The introduction of fluoroalkyl groups into pharmaceutical compounds has the potential to enhance their therapeutic properties. Nevertheless, the synthesis of enantiomerically pure C(sp³)–CF₃ compounds poses a significant challenge. Biocatalysis offers precise stereochemical control, however, the scarcity of fluorine-containing natural products makes it difficult to find enzymes capable of incorporating fluoroalkyl groups. Herein, we develop a ground-state flavin-dependent enzyme-catalyzed strategy for the radical-mediated enantioselective trifluoromethylation.

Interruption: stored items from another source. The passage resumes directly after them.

(** * The records a reverse scan yields

    The state of a scanner stands for the records that are still to come
    ([remaining]); a call of [scan_next] returns the first of them and leaves
    the others. *)

Lemma length_omap_le {A B} (g : A → option B) l : length (omap g l) ≤ length l.
Proof. induction l as [|x l IH]; cbn; [lia|]. destruct (g x); cbn; lia. Qed.

(** ** Lines from the end *)

(** A line end splits off the last record. *)
Lemma split_snoc c a b : c ∉ b → reverse (split c (a ++ c :: b)) = b :: reverse (split c a).
Proof.
  intros Hb. assert (split c (a ++ c :: b) = split c a ++ [b]) as ->; [|by rewrite reverse_snoc].
  induction a as [|d a IH]; cbn [app split].
  - rewrite N.eqb_refl. by rewrite split_no_sep.
  - destruct (d =? c)%N; [by rewrite IH|]. rewrite IH.
    destruct (split c a) eqn:E; [by destruct (split_ne_nil c a)|done].
Qed.

(** Bytes without a line end only extend the last record. *)
Lemma split_extend c a b : c ∉ b → ∃ l, reverse (split c (a ++ b)) = (l ++ b) :: tail (reverse (split c a)).
Proof.
  intros Hb. assert (∃ ws w, split c a = ws ++ [w] ∧ split c (a ++ b) = ws ++ [w ++ b]) as (ws & w & Ha & Hab).
  { induction a as [|d a IH]; cbn [app split].
    - exists [], []. by rewrite split_no_sep.
    - destruct IH as (ws & w & -> & ->). destruct (d =? c)%N; [by exists ([] :: ws), w|].
      destruct ws as [|x ws]; cbn [app]; [by exists [], (d :: w)|by exists ((d :: x) :: ws), w]. }
  exists w. rewrite Ha, Hab, !reverse_snoc. done.
Qed.

Lemma rposition_Some p l i :
  rposition p l = Some i → ∃ a x b, l = a ++ x :: b ∧ length a = i ∧ p x = true ∧ Forall (λ y, p y = false) b.
Proof.
  revert i. induction l as [|y l IH]; intros i; cbn [rposition]; [done|].
  destruct (rposition p l) as [j|] eqn:E.
  - intros [= <-]. destruct (IH j eq_refl) as (a & x & b & -> & <- & Hx & Hb).
    by exists (y :: a), x, b.
  - destruct (p y) eqn:Hy; [|done]. intros [= <-]. exists [], y, l. split_and!; [done..|].
    clear IH. induction l as [|z l IHl]; [constructor|]. cbn [rposition] in E.
    destruct (rposition p l); [done|]. destruct (p z) eqn:Hz; [done|]. constructor; auto.
Qed.

Lemma rposition_None p l : rposition p l = None → Forall (λ y, p y = false) l.
Proof.
  induction l as [|z l IHl]; [constructor|]. cbn [rposition].
  destruct (rposition p l); [done|]. destruct (p z) eqn:Hz; [done|]. constructor; auto.
Qed.

Lemma Forall_not_LF l : Forall (λ y, (LF =? y)%N = false) l ↔ LF ∉ l.
Proof.
  rewrite Forall_forall. split.
  - intros H Hin. apply H in Hin. by rewrite N.eqb_refl in Hin.
  - intros H x Hx. apply N.eqb_neq. by intros <-.
Qed.

(** What a reader of [file] promises: its bytes. *)
Definition reads_file (read_at : nat → nat → result io_error bytes) (file : bytes) : Prop :=
  ∀ pos n, pos + n ≤ length file → read_at pos n = Ok (take n (drop pos file)).

Section Correct.
Context {J T : Type} (from_slice : bytes → result J T) (file : bytes).
Implicit Types s : ReverseJsonlScanner.

(** The bytes of the file that have not been looked at. *)
Definition unread s : bytes := take (next_chunk_end s) file ++ take (chunk_position s) (chunk s).

(** The lines that are to come, newest first. *)
Definition pending s : list bytes :=
  if discarding_oversized_record s then tail (reverse (split LF (unread s)))
  else reverse (split LF (unread s ++ reverse (record_reversed s))).

Definition fits (max : option nat) (record : bytes) : bool :=
  match max with Some max => bool_decide (length record ≤ max) | None => true end.
Definition yields (max : option nat) (record : bytes) : option (ScanOutcome J T) :=
  if fits max record then outcome_of from_slice record else None.
Definition remaining s : list (ScanOutcome J T) := omap (yields (max_record_bytes s)) (pending s).

Record scanner_ok s : Prop := {
  ok_end : next_chunk_end s ≤ length file;
  ok_line : LF ∉ record_reversed s;
  ok_fits : fits (max_record_bytes s) (record_reversed s) = true;
  ok_discard : discarding_oversized_record s = true → record_reversed s = [];
}.

(** One call: the first of the remaining records is returned. *)
Definition scan_step s (r : option (result io_error (option (ScanOutcome J T)) * ReverseJsonlScanner)) : Prop :=
  ∃ s', r = Some (Ok (head (remaining s)), s') ∧ remaining s' = tail (remaining s) ∧ scanner_ok s' ∧
    next_chunk_end s' + chunk_position s' ≤ next_chunk_end s + chunk_position s.

Lemma fits_nil max : fits max [] = true.
Proof. destruct max; [|done]. cbn. apply bool_decide_eq_true. lia. Qed.

(** A fragment without a line end, up to the start of the chunk. *)
Lemma add_fragment_ok s data :
  scanner_ok s → data = take (chunk_position s) (chunk s) → LF ∉ data →
  let s' := add_fragment s data 0 in scanner_ok s' ∧ remaining s' = remaining s.
Proof.
  intros [Hend Hline Hfits Hdisc] Hdata HLF s'. unfold s', add_fragment.
  assert (∀ r om d, unread (mkScanner (next_chunk_end s) 0 (chunk s) r om d) = take (next_chunk_end s) file) as Hun.
  { intros. unfold unread. cbn. by rewrite app_nil_r. }
  destruct (discarding_oversized_record s) eqn:Ed; [|destruct (exceeds _ _) eqn:Em].
  - split; [by split|]. unfold remaining. f_equal. unfold pending.
    rewrite Hun, Ed. cbn [discarding_oversized_record]. unfold unread. rewrite <- Hdata.
    by destruct (split_extend LF (take (next_chunk_end s) file) data HLF) as [l ->].
  - destruct (max_record_bytes s) as [max|] eqn:Hmax; [|done]. cbn [exceeds] in Em. apply bool_decide_eq_true in Em.
    split; [split; cbn; [done|by apply not_elem_of_nil|apply (fits_nil (Some max))|done]|].
    unfold remaining, pending. rewrite Hun, Ed. cbn [discarding_oversized_record max_record_bytes].
    unfold unread. rewrite <- Hdata, <- app_assoc, Hmax.
    destruct (split_extend LF (take (next_chunk_end s) file) (data ++ reverse (record_reversed s))) as [l ->].
    { rewrite elem_of_app, elem_of_reverse. tauto. }
    cbn [omap list_omap]. unfold yields at 2. cbn [fits].
    rewrite bool_decide_eq_false_2; [done|]. rewrite !length_app, length_reverse. lia.
  - split.
    + split; cbn; [done| |  |done].
      * rewrite elem_of_app, elem_of_reverse. tauto.
      * unfold fits. destruct (max_record_bytes s) as [max|]; [|done]. cbn [exceeds] in Em. apply bool_decide_eq_false in Em.
        apply bool_decide_eq_true. rewrite length_app, length_reverse. lia.
    + unfold remaining, pending. rewrite Hun, Ed. cbn [discarding_oversized_record record_reversed max_record_bytes].
      unfold unread. by rewrite <- Hdata, <- app_assoc, reverse_app, reverse_involutive.
Qed.

(** A fragment behind a line end: it completes a record. *)
Lemma end_record_ok s a b :
  scanner_ok s → a ++ LF :: b = take (chunk_position s) (chunk s) → LF ∉ b →
  let s' := add_fragment s b (length a) in
  scanner_ok s' ∧ 
  (if discarding_oversized_record s'
   then remaining (clear_record s' false) = remaining s
   else remaining s = option_list (outcome_of from_slice (reverse (record_reversed s'))) ++
                      remaining (clear_record s' false)).
Proof.
  intros [Hend Hline Hfits Hdisc] Hdata HLF s'.
  assert (∀ r om d, unread (mkScanner (next_chunk_end s) (length a) (chunk s) r om d) =
          take (next_chunk_end s) file ++ a) as Hun.
  { intros. unfold unread. cbn. f_equal. 
    assert (length a < chunk_position s).
    { apply (f_equal length) in Hdata. rewrite length_app, length_take in Hdata. cbn in Hdata. lia. }
    replace (length a) with (length a `min` chunk_position s) by lia. rewrite <- take_take, <- Hdata.
    by rewrite take_app_length. }
  unfold s', add_fragment.
  destruct (discarding_oversized_record s) eqn:Ed; [|destruct (exceeds _ _) eqn:Em].
  - split; [by split|]. cbn [discarding_oversized_record]. unfold remaining. f_equal. unfold pending, clear_record.
    cbn [discarding_oversized_record record_reversed next_chunk_end chunk_position chunk max_record_bytes].
    rewrite Ed, Hun. unfold unread. rewrite <- Hdata, app_assoc, split_snoc by done. by rewrite app_nil_r.
  - split; [split; cbn; [done|set_solver|apply fits_nil|done]|].
    cbn [discarding_oversized_record]. unfold remaining, pending, clear_record.
    cbn [discarding_oversized_record record_reversed next_chunk_end chunk_position chunk max_record_bytes].
    rewrite Ed, Hun, app_nil_r. unfold unread.
    rewrite <- Hdata, <- !app_assoc. cbn [app]. rewrite app_assoc, split_snoc by set_solver.
    cbn [omap list_omap]. unfold yields at 2. destruct (max_record_bytes s) as [max|]; [|done].
    cbn [exceeds fits] in *. apply bool_decide_eq_true in Em.
    rewrite bool_decide_eq_false_2; [done|]. rewrite length_app, length_reverse. lia.
  - split.
    + split; cbn; [done|set_solver| |done].
      unfold fits. destruct (max_record_bytes s) as [max|]; [|done]. cbn [exceeds] in Em.
      apply bool_decide_eq_false in Em. apply bool_decide_eq_true. rewrite length_app, length_reverse. lia.
    + cbn [discarding_oversized_record]. unfold remaining, pending, clear_record.
      cbn [discarding_oversized_record record_reversed next_chunk_end chunk_position chunk max_record_bytes].
      rewrite Ed, Hun, app_nil_r. unfold unread.
      rewrite <- Hdata, <- !app_assoc. cbn [app]. rewrite app_assoc, split_snoc by set_solver.
      cbn [omap list_omap]. rewrite reverse_app, reverse_involutive. unfold yields at 1.
      replace (fits _ _) with true; [by destruct (outcome_of _ _)|].
      destruct (max_record_bytes s) as [max|]; [|done]. cbn [exceeds fits] in *.
      apply bool_decide_eq_false in Em. symmetry. apply bool_decide_eq_true. rewrite length_app, length_reverse. lia.
Qed.

Lemma clear_record_ok s : scanner_ok s → scanner_ok (clear_record s false).
Proof. intros []. split; cbn; [done|set_solver|apply fits_nil|done]. Qed.

(** At the start of the file only the record read so far is left. *)
Lemma scan_at_start s :
  scanner_ok s → chunk_position s = 0 → next_chunk_end s = 0 →
  remaining s = (if discarding_oversized_record s then []
                 else option_list (outcome_of from_slice (reverse (record_reversed s)))) ∧
  remaining (clear_record s false) = [].
Proof.
  intros [Hend Hline Hfits Hdisc] Hpos Hnext. unfold remaining, pending, unread. 
  cbn [clear_record discarding_oversized_record record_reversed next_chunk_end chunk_position max_record_bytes].
  rewrite Hpos, Hnext, !take_0. split.
  2: { cbn. unfold yields. by rewrite fits_nil. }
  destruct (discarding_oversized_record s); [done|]. cbn [app].
  rewrite split_no_sep by (by rewrite elem_of_reverse). rewrite reverse_singleton. cbn. unfold yields.
  replace (fits _ (reverse _)) with true; [by destruct (outcome_of _ _)|].
  unfold fits in *. destruct (max_record_bytes s); [|done]. by rewrite length_reverse.
Qed.

Lemma set_discarding_clear s : scanner_ok s → discarding_oversized_record s = true → set_discarding s false = clear_record s false.
Proof. intros [_ _ _ H] Hd. unfold set_discarding, clear_record. by rewrite H. Qed.

Lemma search_newline_ok next s :
  scanner_ok s → chunk_position s ≠ 0 →
  (∀ s', scanner_ok s' → next_chunk_end s' + chunk_position s' < next_chunk_end s + chunk_position s →
     scan_step s' (next s')) →
  scan_step s (search_newline from_slice next s).
Proof.
  intros Hs Hpos IH. unfold search_newline.
  assert (∀ s', scanner_ok s' → next_chunk_end s' + chunk_position s' < next_chunk_end s + chunk_position s →
    remaining s' = remaining s → scan_step s (next s')) as Hnext.
  { intros s' Hs' Hlt Heq. destruct (IH s' Hs' Hlt) as (s'' & -> & Ht & Hok & Hle).
    exists s''. rewrite <- Heq. split_and!; [done..|lia]. }
  set (data := take _ _). destruct (rposition _ data) as [i|] eqn:Ei.
  - apply rposition_Some in Ei as (a & x & b & Hdata & <- & Hx & Hb). apply N.eqb_eq in Hx as <-.
    apply Forall_not_LF in Hb. 
    replace (drop (S (length a)) data) with b
      by (rewrite Hdata; replace (a ++ LF :: b) with ((a ++ [LF]) ++ b) by (by rewrite <- app_assoc);
          by rewrite drop_app_length' by (rewrite length_app; simpl; lia)).
    destruct (end_record_ok s a b Hs (eq_sym Hdata) Hb) as [Hok Hrem].
    assert (length a < chunk_position s).
    { apply (f_equal length) in Hdata. unfold data in Hdata. rewrite length_app, length_take in Hdata. cbn in Hdata. lia. }
    set (s' := add_fragment s b (length a)) in *.
    assert (next_chunk_end s' = next_chunk_end s ∧ chunk_position s' = length a) as [Hn Hp].
    { unfold s', add_fragment. destruct (discarding_oversized_record s); [done|]. by destruct (exceeds _ _). }
    destruct (discarding_oversized_record s') eqn:Ed.
    + rewrite set_discarding_clear by done. apply Hnext; [by apply clear_record_ok|cbn; lia|done].
    + unfold finish_record. rewrite Ed. destruct (outcome_of _ _) as [o|].
      * exists (clear_record s' false). rewrite Hrem. split_and!; [done..|by apply clear_record_ok|cbn; lia].
      * apply Hnext; [by apply clear_record_ok|cbn; lia|done].
  - apply rposition_None, Forall_not_LF in Ei.
    destruct (add_fragment_ok s data Hs eq_refl Ei) as [Hok Hrem]. apply Hnext; [done| |done].
    unfold add_fragment. destruct (discarding_oversized_record s); [cbn; lia|]. destruct (exceeds _ _); cbn; lia.
Qed.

Two engineered flavin-dependent enzymes are successfully developed to catalyze stereoselective hydrotrifluoromethylation and trifluoromethyl-alkyl cross-electrophile coupling reactions using trifluoromethyl thianthrenium triflate as a radical donor. Experimental investigations and computational simulations demonstrate that the reaction is initiated through single-electron transfer from the ground state flavin hydroquinone (FMN_hq) and quenched through hydrogen atom transfer by flavin semiquinone (FMN_sq). This strategy provides an opportunity to bridge the gap between biocatalysis and organic fluorides but also introduces an alternative approach to address challenging stereoselective fluoroalkylation reactions in organic synthesis.